There wasn’t much controversy about the “marketing and branding” prong — everyone agreed that marketing and branding is a good thing, and that any effort to brand and market Humboldt County Cannabis is good for all. The board will also hear about this again in coming meetings; if it ends up following the staff’s proposal, this branding and marketing effort will get 70 percent of the Measure S funds — $1.2 million or more.
The only moment of near disagreement came near the end of the long session, when it came time to take about those Measure S funds. The county excise tax took in a whopping $17 million last year, and staff’s proposal was to award 10 percent of that — $1.7 million — to the three Project Trellis projects
Supervisor Steve Madrone, who represents the north county, said it wasn’t enough. He said that he’d like to see a much higher percentage of Measure S go to Project Trellis. He threw out a figure of $5 million, and later thought that maybe all the net proceeds from the tax should go toward Trellis.
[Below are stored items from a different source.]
Lemma updateEntry_then_getEntries_witness :
  initialized library_state library_table
  ∧ (js "url" ∈ launch_types)
  ∧ ∃ st' entries,
      updateEntry 2 (js "Notes 2") (js "url") (js "https://notes.example") []
        (js "data:image/png;base64,DDDD") library_state = (Returned tt, st')
      ∧ getEntries (js "app") st' = (Returned entries, st')
      ∧ (∃ entry, entry ∈ entries ∧ obj_get entry "id" = JNumber 2)
      ∧ ∀ entry, entry ∈ entries → obj_get entry "id" = JNumber 2 →
          obj_get entry "name" = JString (js "Notes 2")
          ∧ obj_get entry "launch_type" = JString (js "url")
          ∧ obj_get entry "launch_data" = JString (js "https://notes.example")
          ∧ obj_get entry "launch_args" = JString []
          ∧ obj_get entry "image_data" = JString (js "data:image/png;base64,DDDD").
Proof.
  assert (js "url" ∈ launch_types) as Hlt by (apply (bool_decide_unpack _); exact I).
  split; [exact library_initialized|]. split; [exact Hlt|].
  apply (updateEntry_then_getEntries library_state library_table 2 (js "app")
           (js "Notes 2") (js "url") (js "https://notes.example") []
           (js "data:image/png;base64,DDDD") library_initialized Hlt).
  eexists. split; [unfold library_table, library_rows; simpl; right; left|].
  split; reflexivity.
Defined.

(* --- the operations keep the store ready ------------------------------------ *)

Lemma keeps_ret {A} (P : state → Prop) (a : A) : keeps P (mret a).
Proof. by intros st H. Qed.

Lemma keeps_raise {A} (P : state → Prop) (e : exn) : keeps P (@raise A e).
Proof. by intros st H. Qed.

Lemma keeps_bind {A B} (P : state → Prop) (m : Store A) (f : A → Store B) :
  keeps P m → (∀ a, keeps P (f a)) → keeps P (m ≫= f).
Proof.
  intros Hm Hf st H. unfold mbind, Store_bind.
  specialize (Hm st H). destruct (m st) as [[a|e] st1]; simpl in *; [|done].
  by apply Hf.
Qed.

Lemma keeps_require_db (P : state → Prop) : keeps P require_db.
Proof. intros st H. unfold require_db. by destruct (db st). Qed.
(** The value [result['candidates'][0]['content']['parts'][0]['text']]. *)
Definition text_part (res : pyval) : result pyval :=
  candidate ← first_candidate res;
  content ← py_getitem candidate "content";
  parts ← py_getitem content "parts";
  part ← py_getitem0 parts;
  py_getitem part "text".

Definition error_text (v : pyval) : Prop :=
  ∃ msg, v = PStr ("Error: " +:+ msg).

(** Closes a goal whose call ended in an ["Error: ..."] text. *)
Local Ltac reported :=
  simpl; eexists; split; [reflexivity |]; left; eexists; reflexivity.

(** X14: [_call_gemini_api] never raises. What it returns is the text
    part of a response with status 200, or a string that starts with
    ["Error: "]: this is how a failed call, a status other than 200, a
    body that is not JSON and a payload of another shape come back. *)
Theorem call_gemini_api_cases a prompt :
  ∃ v, _call_gemini_api requests_post a prompt = Ok v ∧
       (error_text v ∨
        ∃ url response res,
          api_url a = Some url ∧
          requests_post (url +:+ "?key=" +:+ key_str a) prompt
            = Ok response ∧
          status_code response = 200%Z ∧
          response_json response = Ok res ∧
          text_part res = Ok v).
Proof.
  unfold _call_gemini_api, self_api_url, text_part.
  destruct (api_url a) as [url|] eqn:Hurl; [| reported].
  rewrite bind_Ok.
  destruct (requests_post _ prompt) as [response|e] eqn:Hpost;
    [| reported].
  rewrite bind_Ok.
  destruct (status_code response =? 200)%Z eqn:Hstatus; [| reported].
  apply Z.eqb_eq in Hstatus.
  destruct (response_json response) as [res|e] eqn:Hjson; [| reported].
  rewrite bind_Ok.
  destruct (py_contains "candidates" res) as [[|]|e]; simpl; try reported.
  destruct (py_getitem res "candidates") as [cands|e] eqn:Hc; simpl;
    try reported.
  destruct (py_len cands) as [n|e]; simpl; try reported.
  destruct (0 <? n)%nat; simpl; try reported.
  unfold first_candidate. rewrite Hc. simpl.
  destruct (py_getitem0 cands) as [cand|e] eqn:Hc0; simpl; try reported.
  destruct (py_contains "content" cand) as [[|]|e]; simpl; try reported.
  destruct (py_getitem cand "content") as [content|e] eqn:Hcontent; simpl;
    try reported.
  destruct (py_contains "parts" content) as [[|]|e]; simpl; try reported.
  destruct (py_getitem content "parts") as [parts|e] eqn:Hparts; simpl;
    try reported.
  destruct (py_getitem0 parts) as [part|e] eqn:Hpart; simpl; try reported.
  destruct (py_getitem part "text") as [v|e] eqn:Htext; simpl; try reported.
  eexists. split; [done |]. right. exists url, response, res.
  rewrite Hc. simpl. rewrite Hc0. simpl. rewrite Hcontent. simpl.
  rewrite Hparts. simpl. rewrite Hpart. simpl. by rewrite Htext.
Qed.

Lemma getitem_contains v k x :
  py_getitem v k = Ok x → py_contains k v = Ok true.
Proof.
  destruct v; try done. simpl. unfold dict_has.
  by destruct (dict_get k d).
Qed.

Lemma getitem0_len v x :
  py_getitem0 v = Ok x → ∃ n, py_len v = Ok (S n).
Proof.
  destruct v as [| | | |s|l|d]; try done.
  - destruct s; [done |]. simpl. eauto.
  - destruct l; [done |]. simpl. eauto.
Qed.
His colleague, Supervisor Mike Wilson of Arcata, tried to throw cold water on this. He said that he’s already heard from constituents who had complained that when Measure S was pitched to the electorate, it never included any mention of the proceeds being used for direct aid to cannabis industry-associated businesses. (The description on the ballot — see here — mentions “public safety,” “job creation,” “environmental cleanup,” “mental health” and other things, but never cannabis promotion specifically.)
For only $1.2 million, Wilson said, the county could provide free public transportation countywide. But he said that he understands that if the county wants to keep collecting money from the marijuana industry then it needs to do what it can to make sure the marijuana still exists, and so he felt comfortable moving forward.
Like everything else Project Trellis-related, though, the exact funding formula was left to be hammered out at a later date.
Also on the agenda: Craig Tucker, a private consultant who works with the county on river-related matters, gave the board an update on what’s happening with the Potter Valley Project — the dam system that takes water from the Eel River and sends it south to the Russian.
PG&E announced earlier this year that it would walk away from owning and operating the dams, leaving their future up in the air.
Tucker said that an ad-hoc, “two-basin” committee convened by Rep. Jared Huffman has been making great progress lately. Scientists consulting with the committee have determined that the larger and more fish-damaging of the two dams — the one upstream at Lake Pillsbury — can be removed without affecting water delivery south to Sonoma County.
They’ve also done studies showing that the current diversion scheme barely affects downstream river flows, Tucker said. That’s due in part to the fact that the dams contain only a tiny portion of the entire Eel watershed, but also because federal fish scientists have restricted the volume and timing of the diversions.
These findings seem to give hope that the fish-killing Scott Dam can be taken out without severely impacting residents in the south, who rely on the diversions for much of their water. And though it’ll be months or years before things shake out, a “Two Basin Solution,” where everyone walks away more or less happy, seems more and more possible.